Records from a data collection:
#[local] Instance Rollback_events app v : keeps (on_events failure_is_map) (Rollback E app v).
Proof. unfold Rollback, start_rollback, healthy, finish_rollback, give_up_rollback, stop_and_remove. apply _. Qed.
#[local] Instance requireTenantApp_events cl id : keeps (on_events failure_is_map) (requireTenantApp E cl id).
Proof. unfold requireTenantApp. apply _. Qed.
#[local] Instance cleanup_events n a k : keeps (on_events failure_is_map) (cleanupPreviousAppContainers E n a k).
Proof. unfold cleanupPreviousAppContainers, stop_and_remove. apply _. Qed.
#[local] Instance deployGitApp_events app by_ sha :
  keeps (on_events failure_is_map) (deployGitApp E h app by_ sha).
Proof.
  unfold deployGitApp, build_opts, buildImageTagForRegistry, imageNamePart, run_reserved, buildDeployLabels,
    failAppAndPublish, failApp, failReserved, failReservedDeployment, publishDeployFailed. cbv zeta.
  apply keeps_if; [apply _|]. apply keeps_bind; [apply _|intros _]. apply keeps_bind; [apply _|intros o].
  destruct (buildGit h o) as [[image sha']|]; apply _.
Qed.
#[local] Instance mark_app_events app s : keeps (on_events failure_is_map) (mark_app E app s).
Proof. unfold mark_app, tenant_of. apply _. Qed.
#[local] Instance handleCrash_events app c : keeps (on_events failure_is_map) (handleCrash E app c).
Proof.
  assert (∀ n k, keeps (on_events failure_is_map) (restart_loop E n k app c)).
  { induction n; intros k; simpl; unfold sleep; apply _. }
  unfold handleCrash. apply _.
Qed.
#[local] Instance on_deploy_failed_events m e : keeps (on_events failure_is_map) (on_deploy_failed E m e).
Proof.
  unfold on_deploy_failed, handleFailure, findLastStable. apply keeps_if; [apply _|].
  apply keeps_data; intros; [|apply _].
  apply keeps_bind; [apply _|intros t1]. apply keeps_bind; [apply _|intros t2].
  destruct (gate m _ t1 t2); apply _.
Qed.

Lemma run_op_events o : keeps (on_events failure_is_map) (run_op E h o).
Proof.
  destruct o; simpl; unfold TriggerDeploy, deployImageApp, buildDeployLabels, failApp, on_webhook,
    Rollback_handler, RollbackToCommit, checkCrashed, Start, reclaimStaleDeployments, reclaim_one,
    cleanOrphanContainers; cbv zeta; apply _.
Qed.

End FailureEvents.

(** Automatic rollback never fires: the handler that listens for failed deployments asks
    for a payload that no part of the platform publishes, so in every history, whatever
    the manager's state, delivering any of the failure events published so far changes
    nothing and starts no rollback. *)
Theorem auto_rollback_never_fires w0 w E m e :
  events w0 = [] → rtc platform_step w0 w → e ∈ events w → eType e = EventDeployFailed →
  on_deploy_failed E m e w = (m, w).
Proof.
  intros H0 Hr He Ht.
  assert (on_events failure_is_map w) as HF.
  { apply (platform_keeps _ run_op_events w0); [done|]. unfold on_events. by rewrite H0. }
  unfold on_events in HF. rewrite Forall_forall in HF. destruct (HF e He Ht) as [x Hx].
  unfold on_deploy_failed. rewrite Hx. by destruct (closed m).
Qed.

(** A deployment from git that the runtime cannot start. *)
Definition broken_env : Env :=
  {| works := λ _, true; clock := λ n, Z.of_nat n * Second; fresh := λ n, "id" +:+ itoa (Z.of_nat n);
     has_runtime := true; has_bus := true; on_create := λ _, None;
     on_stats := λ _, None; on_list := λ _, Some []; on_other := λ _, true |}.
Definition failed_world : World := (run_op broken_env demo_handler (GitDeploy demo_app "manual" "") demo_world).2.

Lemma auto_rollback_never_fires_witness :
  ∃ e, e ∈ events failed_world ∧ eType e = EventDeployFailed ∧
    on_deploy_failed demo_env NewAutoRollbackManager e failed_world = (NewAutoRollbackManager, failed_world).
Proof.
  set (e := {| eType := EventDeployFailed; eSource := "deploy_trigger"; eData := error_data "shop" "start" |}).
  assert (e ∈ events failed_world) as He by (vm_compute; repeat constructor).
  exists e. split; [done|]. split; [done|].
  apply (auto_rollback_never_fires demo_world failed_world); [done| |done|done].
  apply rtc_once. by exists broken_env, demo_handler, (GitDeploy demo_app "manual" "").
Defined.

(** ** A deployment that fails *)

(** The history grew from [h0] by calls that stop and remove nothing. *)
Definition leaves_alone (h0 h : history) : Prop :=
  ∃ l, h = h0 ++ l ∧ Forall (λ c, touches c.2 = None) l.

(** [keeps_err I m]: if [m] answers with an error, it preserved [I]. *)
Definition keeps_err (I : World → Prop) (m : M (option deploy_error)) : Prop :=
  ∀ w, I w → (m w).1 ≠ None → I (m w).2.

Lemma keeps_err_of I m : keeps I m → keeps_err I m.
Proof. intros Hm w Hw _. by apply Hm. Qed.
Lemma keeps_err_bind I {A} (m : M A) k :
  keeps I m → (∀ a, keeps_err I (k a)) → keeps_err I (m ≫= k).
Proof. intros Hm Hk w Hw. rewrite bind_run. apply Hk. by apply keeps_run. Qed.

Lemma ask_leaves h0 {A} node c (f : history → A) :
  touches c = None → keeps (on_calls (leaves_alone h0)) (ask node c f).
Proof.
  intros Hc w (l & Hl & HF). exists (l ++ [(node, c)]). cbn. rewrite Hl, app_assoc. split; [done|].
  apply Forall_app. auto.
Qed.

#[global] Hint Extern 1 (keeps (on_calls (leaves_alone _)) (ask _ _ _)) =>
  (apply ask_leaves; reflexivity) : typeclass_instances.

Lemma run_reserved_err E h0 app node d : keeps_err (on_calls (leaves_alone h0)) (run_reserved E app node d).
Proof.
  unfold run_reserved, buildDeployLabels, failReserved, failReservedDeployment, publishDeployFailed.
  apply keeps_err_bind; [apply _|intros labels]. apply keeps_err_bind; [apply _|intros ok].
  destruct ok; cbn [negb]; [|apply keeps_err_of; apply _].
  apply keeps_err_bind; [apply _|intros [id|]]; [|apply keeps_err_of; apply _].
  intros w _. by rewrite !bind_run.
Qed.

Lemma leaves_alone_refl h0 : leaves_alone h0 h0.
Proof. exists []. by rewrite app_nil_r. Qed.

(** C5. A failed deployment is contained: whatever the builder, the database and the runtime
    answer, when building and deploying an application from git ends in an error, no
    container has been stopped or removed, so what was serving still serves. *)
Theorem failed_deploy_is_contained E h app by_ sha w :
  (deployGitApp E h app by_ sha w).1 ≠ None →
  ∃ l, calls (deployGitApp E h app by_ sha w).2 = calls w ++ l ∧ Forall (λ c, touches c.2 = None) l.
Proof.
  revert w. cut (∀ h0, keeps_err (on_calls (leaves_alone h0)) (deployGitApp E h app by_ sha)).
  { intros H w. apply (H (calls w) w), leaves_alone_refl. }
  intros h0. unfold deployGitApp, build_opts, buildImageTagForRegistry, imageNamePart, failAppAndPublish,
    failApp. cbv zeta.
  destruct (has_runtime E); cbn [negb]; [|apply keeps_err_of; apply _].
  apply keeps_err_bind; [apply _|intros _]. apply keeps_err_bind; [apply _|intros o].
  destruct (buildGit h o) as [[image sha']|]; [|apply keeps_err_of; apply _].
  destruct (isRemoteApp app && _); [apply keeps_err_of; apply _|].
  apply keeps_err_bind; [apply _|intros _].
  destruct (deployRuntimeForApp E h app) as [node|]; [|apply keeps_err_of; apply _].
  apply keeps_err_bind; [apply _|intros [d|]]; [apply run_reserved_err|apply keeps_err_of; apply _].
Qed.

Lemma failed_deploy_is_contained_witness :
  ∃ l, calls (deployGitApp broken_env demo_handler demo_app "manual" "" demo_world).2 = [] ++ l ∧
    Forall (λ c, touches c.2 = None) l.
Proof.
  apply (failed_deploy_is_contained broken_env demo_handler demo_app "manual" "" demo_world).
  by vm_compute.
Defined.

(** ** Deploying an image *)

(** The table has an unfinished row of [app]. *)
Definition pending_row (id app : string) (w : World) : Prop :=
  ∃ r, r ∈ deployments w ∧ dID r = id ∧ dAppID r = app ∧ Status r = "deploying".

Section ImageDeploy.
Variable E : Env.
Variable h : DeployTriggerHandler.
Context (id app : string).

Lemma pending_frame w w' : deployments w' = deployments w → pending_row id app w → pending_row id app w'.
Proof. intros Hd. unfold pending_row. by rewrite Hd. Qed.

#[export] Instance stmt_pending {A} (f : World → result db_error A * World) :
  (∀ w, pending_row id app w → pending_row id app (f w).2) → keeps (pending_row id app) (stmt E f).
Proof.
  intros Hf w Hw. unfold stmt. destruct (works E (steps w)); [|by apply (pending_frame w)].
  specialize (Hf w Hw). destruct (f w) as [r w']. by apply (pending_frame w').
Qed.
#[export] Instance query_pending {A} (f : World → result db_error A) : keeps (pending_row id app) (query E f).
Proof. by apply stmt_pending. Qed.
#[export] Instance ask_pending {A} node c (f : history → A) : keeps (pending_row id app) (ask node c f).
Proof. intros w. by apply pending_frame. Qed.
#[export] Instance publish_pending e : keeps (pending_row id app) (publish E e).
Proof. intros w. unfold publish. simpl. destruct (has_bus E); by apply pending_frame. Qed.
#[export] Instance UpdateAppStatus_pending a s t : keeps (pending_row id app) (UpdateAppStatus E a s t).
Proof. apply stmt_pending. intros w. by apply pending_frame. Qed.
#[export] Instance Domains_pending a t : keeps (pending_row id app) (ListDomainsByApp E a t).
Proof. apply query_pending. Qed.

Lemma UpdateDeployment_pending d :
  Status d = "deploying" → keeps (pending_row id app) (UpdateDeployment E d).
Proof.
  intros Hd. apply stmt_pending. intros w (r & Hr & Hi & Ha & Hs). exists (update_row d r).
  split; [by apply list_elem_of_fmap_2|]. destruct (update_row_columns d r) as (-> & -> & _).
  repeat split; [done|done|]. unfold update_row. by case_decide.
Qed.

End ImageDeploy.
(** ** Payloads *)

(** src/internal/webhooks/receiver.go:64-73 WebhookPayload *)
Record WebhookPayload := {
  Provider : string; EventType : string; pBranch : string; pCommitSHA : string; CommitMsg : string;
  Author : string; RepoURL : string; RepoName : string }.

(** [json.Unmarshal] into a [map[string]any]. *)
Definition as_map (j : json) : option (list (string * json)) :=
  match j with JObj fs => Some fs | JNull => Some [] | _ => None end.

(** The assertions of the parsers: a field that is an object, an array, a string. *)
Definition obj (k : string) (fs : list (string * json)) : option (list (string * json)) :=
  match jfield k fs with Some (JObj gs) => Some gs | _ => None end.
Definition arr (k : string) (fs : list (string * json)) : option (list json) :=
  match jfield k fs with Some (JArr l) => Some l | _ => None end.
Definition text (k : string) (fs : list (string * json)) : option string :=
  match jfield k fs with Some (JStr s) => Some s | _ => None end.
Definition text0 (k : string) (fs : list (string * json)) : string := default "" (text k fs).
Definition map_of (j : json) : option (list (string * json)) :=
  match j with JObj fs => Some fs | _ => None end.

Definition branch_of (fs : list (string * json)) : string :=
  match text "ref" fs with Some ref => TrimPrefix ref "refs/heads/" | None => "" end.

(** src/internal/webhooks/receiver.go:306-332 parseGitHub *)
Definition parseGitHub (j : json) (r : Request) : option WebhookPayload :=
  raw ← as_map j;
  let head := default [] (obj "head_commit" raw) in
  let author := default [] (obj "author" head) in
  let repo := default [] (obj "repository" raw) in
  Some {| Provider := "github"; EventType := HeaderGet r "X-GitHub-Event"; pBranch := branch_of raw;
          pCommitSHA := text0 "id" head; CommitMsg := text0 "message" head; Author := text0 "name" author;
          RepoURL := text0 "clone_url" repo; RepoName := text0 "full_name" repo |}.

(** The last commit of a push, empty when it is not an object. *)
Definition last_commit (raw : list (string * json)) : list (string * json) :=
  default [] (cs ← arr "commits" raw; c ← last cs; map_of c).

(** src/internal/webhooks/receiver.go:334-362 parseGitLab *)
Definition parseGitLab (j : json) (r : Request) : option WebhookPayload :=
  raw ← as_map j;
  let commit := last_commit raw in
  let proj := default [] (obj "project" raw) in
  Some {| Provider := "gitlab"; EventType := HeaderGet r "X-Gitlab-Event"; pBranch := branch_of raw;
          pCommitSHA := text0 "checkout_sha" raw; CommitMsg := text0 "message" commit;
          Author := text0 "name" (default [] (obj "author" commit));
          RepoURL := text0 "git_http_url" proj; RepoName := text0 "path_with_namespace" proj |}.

Exercise description: Return, word for word, the lines of the data above from the line with "intros H0 Hr He Ht." through the line with "apply (auto_rollback_never_fires demo_world", inclusive.

Response:
  intros H0 Hr He Ht.
  assert (on_events failure_is_map w) as HF.
  { apply (platform_keeps _ run_op_events w0); [done|]. unfold on_events. by rewrite H0. }
  unfold on_events in HF. rewrite Forall_forall in HF. destruct (HF e He Ht) as [x Hx].
  unfold on_deploy_failed. rewrite Hx. by destruct (closed m).
Qed.

(** A deployment from git that the runtime cannot start. *)
Definition broken_env : Env :=
  {| works := λ _, true; clock := λ n, Z.of_nat n * Second; fresh := λ n, "id" +:+ itoa (Z.of_nat n);
     has_runtime := true; has_bus := true; on_create := λ _, None;
     on_stats := λ _, None; on_list := λ _, Some []; on_other := λ _, true |}.
Definition failed_world : World := (run_op broken_env demo_handler (GitDeploy demo_app "manual" "") demo_world).2.

Lemma auto_rollback_never_fires_witness :
  ∃ e, e ∈ events failed_world ∧ eType e = EventDeployFailed ∧
    on_deploy_failed demo_env NewAutoRollbackManager e failed_world = (NewAutoRollbackManager, failed_world).
Proof.
  set (e := {| eType := EventDeployFailed; eSource := "deploy_trigger"; eData := error_data "shop" "start" |}).
  assert (e ∈ events failed_world) as He by (vm_compute; repeat constructor).
  exists e. split; [done|]. split; [done|].
  apply (auto_rollback_never_fires demo_world failed_world); [done| |done|done].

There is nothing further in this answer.